(Information shown Opens)
Lemma flag_Parse_lookup args : ∀ set vis set' vis' m,
  flag_Parse args set vis = Some (set', vis') →
  is_Some (set !! m) →
  set' !! m = match last_assign m args with
              | Some v => Some v
              | None => set !! m
              end ∧
  (m ∈ vis' ↔ m ∈ vis ∨ m ∈ args.*1).
Proof.
  induction args as [|[n v] rest IH]; intros set vis set' vis' m Hp Hm; simpl in *.
  - simplify_eq. rewrite elem_of_nil. tauto.
  - destruct (flag_Set n v set) as [s1|] eqn:Hs; [|done].
    assert (is_Some (s1 !! m)) as Hm1 by by eapply flag_Set_defined.
    destruct (IH _ _ _ _ m Hp Hm1) as [Hl Hv]. split.
    + rewrite Hl. destruct (last_assign m rest); [done|].
      unfold flag_Set in Hs. destruct (set !! n); [|done]. simplify_eq.
      rewrite lookup_insert. by case_decide.
    + rewrite Hv, !elem_of_cons. tauto.
Qed.

Lemma copy_lookup_ne (x : string) names : ∀ (set : gmap string string) m,
  m ∉ names → foldr (λ n s, <[n := x]> s) set names !! m = set !! m.
Proof.
  induction names as [|n names IH]; intros set m Hm; simpl; [done|].
  apply not_elem_of_cons in Hm as [Hne Hm].
  rewrite lookup_insert_ne; [by apply IH | done].
Qed.

Lemma normalizeFlag_other vis f set set' m :
  normalizeFlag vis f set = Some set' → m ∉ Names f → set' !! m = set !! m.
Proof.
  unfold normalizeFlag. destruct (filter _ _) as [|n [|? ?]]; intros ? Hm;
    simplify_eq; [done|]. by apply copy_lookup_ne.
Qed.




Section AppRun.

Variable K : Collab.




Lemma App_Run_loadConfig_fails args set st1 e :
  parse_args args = Some set →
  loadConfig K (MkState set []) = (st1, Some (Some e)) →
  App_Run K args = (st1, Returned (Some e)).
Proof. intros Hp Hl. unfold App_Run. by rewrite Hp, Hl. Qed.
(** The products are doubles, rounded before [int] truncates them: at
    ratio 1.15 the edges of an 80x80 element at (20, 20) land on 23 and on
    114, as 100 * 1.15 is the double just below 115. *)
Lemma screenshot_rounds_as_doubles :
  _screenshot_element
    (MkCapture (Some (PyFloat ratio_1_15)) (1600, 1200)
               (PyInt 20, PyInt 20) (PyInt 80, PyInt 80))
    = Ok (MkImage 91 91).
Proof. reflexivity. Qed.

End CaptureFacts.

(* ===================================================================== *)
(** * The results phase: row isolation and pagination *)
(* ===================================================================== *)

Module ResultsFacts.
Import Text Eff Relay Store Capture Scrape Props.
Local Open Scope eff_scope.

Lemma visited_pages_app (j1 j2 : list event) :
  visited_pages (j1 ++ j2) = (visited_pages j1 ++ visited_pages j2)%list.
Proof. unfold visited_pages. apply flat_map_app. Qed.

Section Rows.
Variable e : env.
Variable new_run : nat.
Variable page : nat.

(** A row that succeeds adds one record and the loop goes on. *)
Lemma process_row_succeeds (i : nat) (s : state) :
  row_succeeds i (po_row (pages e page) i) ->
  exists s',
    process_row e new_run page i tt s = (Ok (tt, Next), s') /\
    journal s' = (journal s ++ [RowAttempted page i])%list /\
    length (records s') = S (length (records s)).
Proof.
  intros ((n & Hr & Hn) & Ho & (raw & Hs) & Hsv).
  apply Nat.leb_gt in Hn.
  unfold process_row, save_to_db, section_at, all_sections_of,
    try_except, bind, note, modify, ask, ret, raise, _create_status.
  simpl. rewrite Hr. simpl. rewrite Hn, Ho. simpl. rewrite Hs. simpl. rewrite Hsv. simpl.
  destruct (ro_close (po_row (pages e page) i)) as [[]|ex]; simpl;
    (eexists; split; [reflexivity |]; simpl; split; [reflexivity |];
     rewrite length_app; simpl; lia).
Qed.

(** A row that raises adds nothing and the loop goes on all the same. *)
Lemma process_row_throws (i : nat) (s : state) :
  row_throws i (po_row (pages e page) i) ->
  exists s',
    process_row e new_run page i tt s = (Ok (tt, Next), s') /\
    journal s' = (journal s ++ [RowAttempted page i])%list /\
    records s' = records s.
Proof.
  unfold process_row, save_to_db, section_at, all_sections_of,
    try_except, bind, note, modify, ask, ret, raise, _create_status.
  intros [(ex & Hr) | (n & Hr & Hn & H)]; simpl; rewrite Hr; simpl.
  - destruct (ro_recover _) as [[]|]; simpl; eauto.
  - apply Nat.leb_gt in Hn. rewrite Hn.
    destruct H as [(ex & Ho) | (Ho & [(ex & Hs) | (raw & ex & Hs & Hsv)])];
      rewrite Ho; simpl; try (rewrite Hs; simpl); try (rewrite Hsv; simpl);
      destruct (ro_recover _) as [[]|]; simpl; eauto.
Qed.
(Information shown Closes)
(Description of the task) Looking at the data above, write out exactly the lines that start at the one containing "induction args as" and end at the one containing "App_Run K args = (st1, Returned (Some e))."; include both and nothing beyond.

(Solution for this task)
  induction args as [|[n v] rest IH]; intros set vis set' vis' m Hp Hm; simpl in *.
  - simplify_eq. rewrite elem_of_nil. tauto.
  - destruct (flag_Set n v set) as [s1|] eqn:Hs; [|done].
    assert (is_Some (s1 !! m)) as Hm1 by by eapply flag_Set_defined.
    destruct (IH _ _ _ _ m Hp Hm1) as [Hl Hv]. split.
    + rewrite Hl. destruct (last_assign m rest); [done|].
      unfold flag_Set in Hs. destruct (set !! n); [|done]. simplify_eq.
      rewrite lookup_insert. by case_decide.
    + rewrite Hv, !elem_of_cons. tauto.
Qed.

Lemma copy_lookup_ne (x : string) names : ∀ (set : gmap string string) m,
  m ∉ names → foldr (λ n s, <[n := x]> s) set names !! m = set !! m.
Proof.
  induction names as [|n names IH]; intros set m Hm; simpl; [done|].
  apply not_elem_of_cons in Hm as [Hne Hm].
  rewrite lookup_insert_ne; [by apply IH | done].
Qed.

Lemma normalizeFlag_other vis f set set' m :
  normalizeFlag vis f set = Some set' → m ∉ Names f → set' !! m = set !! m.
Proof.
  unfold normalizeFlag. destruct (filter _ _) as [|n [|? ?]]; intros ? Hm;
    simplify_eq; [done|]. by apply copy_lookup_ne.
Qed.




Section AppRun.

Variable K : Collab.




Lemma App_Run_loadConfig_fails args set st1 e :
  parse_args args = Some set →
  loadConfig K (MkState set []) = (st1, Some (Some e)) →
  App_Run K args = (st1, Returned (Some e)).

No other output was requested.